The reason for the recalls is that the drug is deemed “subpotent” and the content of the medication is “below the approved specification,” the agency said.
The prescription-only drug is manufactured by India-based Intas Pharmaceuticals Limited for North Carolina-based Accord Healthcare, the FDA said. The levothyroxine sodium tablets come in different potencies and in different bottle sizes.
Other details about the recall were not provided, including whether there were any adverse impacts associated with the medication.
A list of the specific recalled tablets, as well as the products’ lot numbers and expiration dates, can be accessed on the FDA’s recall enforcement website. Or the specific drug recall notices can be accessed here: 25 mcg, 90-count bottle; 25 mcg, 1000-count bottle; 50 mcg, 90-count bottle; 100 mcg, 1000-count bottle; 112 mcg, 1000-count bottle; 150 mcg, 1000-count bottle; and 175 mcg, 1000-count bottle.

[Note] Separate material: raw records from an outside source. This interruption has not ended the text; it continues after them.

(** ** Keys bound to null *)

(** C9.  A key that is present but bound to null is not tolerated the way a
    missing key is: when [AdministrativeArea] is null in the geoposition
    response, or [Temperature] is null in the first element of the
    conditions response, the call raises [AttributeError]. *)
Theorem null_nested_object_raises :
  forall (cfg : config) (upstream : request -> reply) (status : Z),
    (forall lat lon m,
        answers upstream (geoposition_request cfg lat lon) status (JObj m) ->
        assoc "AdministrativeArea" m = Some JNull ->
        outcome (get_location_by_coordinates cfg upstream lat lon)
        = Raise AttributeError)
    /\ (forall location_key m later,
           answers upstream (conditions_request cfg location_key) status
                   (JArr (JObj m :: later)) ->
           assoc "Temperature" m = Some JNull ->
           outcome (get_current_weather cfg upstream location_key)
           = Raise AttributeError).
Proof.
  intros cfg upstream status. split.
  - intros lat lon m H Hnull. unfold get_location_by_coordinates.
    rewrite (answered_outcome upstream _ _ status _ _ H).
    do 3 (erewrite bind_ok by apply dict_get_obj).
    rewrite Hnull. reflexivity.
  - intros location_key m later H Hnull. unfold get_current_weather.
    rewrite (answered_outcome upstream _ _ status _ _ H).
    cbn [truthy negb]. erewrite bind_ok by reflexivity.
    do 2 (erewrite bind_ok by apply dict_get_obj).
    rewrite Hnull. reflexivity.
Qed.

Lemma null_nested_object_raises_witness :
  outcome (get_location_by_coordinates sample_cfg
             (always 200 (JObj [("Key", JStr "208971");
                                ("AdministrativeArea", JNull)]))
             (FFinite true "62" 1) (FFinite false "1068" 3))
  = Raise AttributeError.
Proof.
  apply (proj1 (null_nested_object_raises sample_cfg
                  (always 200 (JObj [("Key", JStr "208971");
                                     ("AdministrativeArea", JNull)])) 200)
           (FFinite true "62" 1) (FFinite false "1068" 3)
           [("Key", JStr "208971"); ("AdministrativeArea", JNull)]).
  - split; reflexivity.
  - reflexivity.
Defined.

(** ** Absent fields *)

(** Against C6 as stated: there is no one placeholder.
    In the line of a day, a missing [Date] shows as the empty text while
    the other missing fields show as [None]: no single placeholder
    accounts for the output of [get_forecast] on a day without fields. *)
Lemma forecast_placeholders_are_not_uniform :
  outcome (get_forecast sample_cfg (always 200 bare_forecast) "208971" 5)
  = Ok ("Forecast Headline: No headline" ++ newline
          ++ "- : None, Min: None°C, Max: None°C")
  /\ ~ exists placeholder : string,
         outcome (get_forecast sample_cfg (always 200 bare_forecast)
                               "208971" 5)
         = Ok (forecast_text_with placeholder placeholder placeholder
                                  bare_forecast [JObj []]).
Proof.
  split; [reflexivity | ].
  intros [p Hp].
  apply (f_equal (fun r => match r with
                           | Ok text => String.length text
                           | Raise _ => O
                           end)) in Hp.
  cbn in Hp.
  repeat (rewrite length_append in Hp; cbn in Hp).
  lia.
Qed.

(** C6, as the code has it.  On a response of the expected shape each of
    the four tools returns its text, a missing field never raising: every
    missing field shows as [None], except the [Date] of a forecast day,
    which shows as the empty text, and [Headline.Text], which shows as
    "No headline". *)
Theorem absent_fields_render_as_placeholders :
  forall (cfg : config) (upstream : request -> reply) (status : Z),
    (forall lat lon data,
        answers upstream (geoposition_request cfg lat lon) status data ->
        location_shape data = true ->
        outcome (get_location_by_coordinates cfg upstream lat lon)
        = Ok (location_text data))
    /\ (forall query top_match later,
           answers upstream (search_request cfg query) status
                   (JArr (top_match :: later)) ->
           candidate_shape top_match = true ->
           outcome (search_location cfg upstream query)
           = Ok (candidate_text top_match))
    /\ (forall location_key weather later,
           answers upstream (conditions_request cfg location_key) status
                   (JArr (weather :: later)) ->
           conditions_shape weather = true ->
           outcome (get_current_weather cfg upstream location_key)
           = Ok (conditions_text weather))
    /\ (forall location_key days m ds,
           answers upstream (forecast_request cfg location_key) status
                   (JObj m) ->
           forecast_shape (JObj m) = true ->
           daily_forecasts m = Some ds ->
           outcome (get_forecast cfg upstream location_key days)
           = Ok (forecast_text_with "No headline" "" "None" (JObj m) ds))
    /\ shown None = "None".
Proof.
  intros cfg upstream status. repeat split.
  - intros lat lon data H Hshape.
    exact (location_shape_text _ _ _ _ _ _ H Hshape).
  - intros query top_match later H Hshape.
    rewrite (search_location_answered _ _ _ _ _ _ H).
    apply candidate_shape_text. exact Hshape.
  - intros location_key weather later H Hshape.
    exact (conditions_shape_text _ _ _ _ _ _ H Hshape).
  - intros location_key days m ds H Hshape Hds.
    exact (forecast_shape_text _ _ _ _ _ _ _ H Hshape Hds).
Qed.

cording to the FDA, a Class II drug recall is when there is “a situation in which use of or exposure to a violative product may cause temporary or medically reversible adverse health consequences or where the probability of serious adverse health consequences is remote.”
Intas Pharmaceuticals has been the recipient of multiple FDA-issued import alerts in 2023, according to several warning letters postedonline by the agency.
In two instances, in 2022 and 2023, the FDA letters said U.S. officials inspected an Intas Pharmaceuticals’ drug manufacturing facility in Gujarat, India, and found, in both instances, “significant violations.”
“Because your methods, facilities, or controls for manufacturing, processing, packing, or holding do not conform” to the agency’s manufacturing standards, said both letters, the company’s “drug products are adulterated.”
The FDA letters also said to the company that its “quality control unit failed to exercise its responsibility to ensure drug products manufactured are in compliance” with the agency’s standards and cited issues with the company’s data.
Meanwhile, in one of the letters, the FDA also stated that a company official had destroyed documents “by pouring acetic acid in a trash bin containing analytical balance strips” and that responses to the agency’s criticisms were not adequate.
Levothyroxine sodium, the recalled drug, is a medication used to treat hypothyroidism, or when the thyroid gland doesn’t produce enough hormones. The drug acts as a replacement therapy and supplements natural thyroid levels.
“This medicine is also used to help decrease the size of enlarged thyroid glands (also called a goiter). Levothyroxine is also used together with surgery and radioiodine treatment to treat a type of thyroid cancer called thyroid-dependent well-differentiated thyroid cancer,” says the Mayo Clinic on its website.
The drug is one of the most well-prescribed medications in the United States. Some 82 million estimated prescriptions were filled out for levothyroxine sodium in 2022, according to data from ClinCalc, and about 18 million Americans took it that year.
In a separate recall, Mylan Pharmaceuticals Inc. recalled levothyroxine sodium tablets that were distributed between August 2023 and November 2024, according to a notice released by the California State Board of Pharmacy in December.
Originally Posted by Epoch Times
The Epoch Times contacted Intas Pharmaceuticals for comment on Tuesday.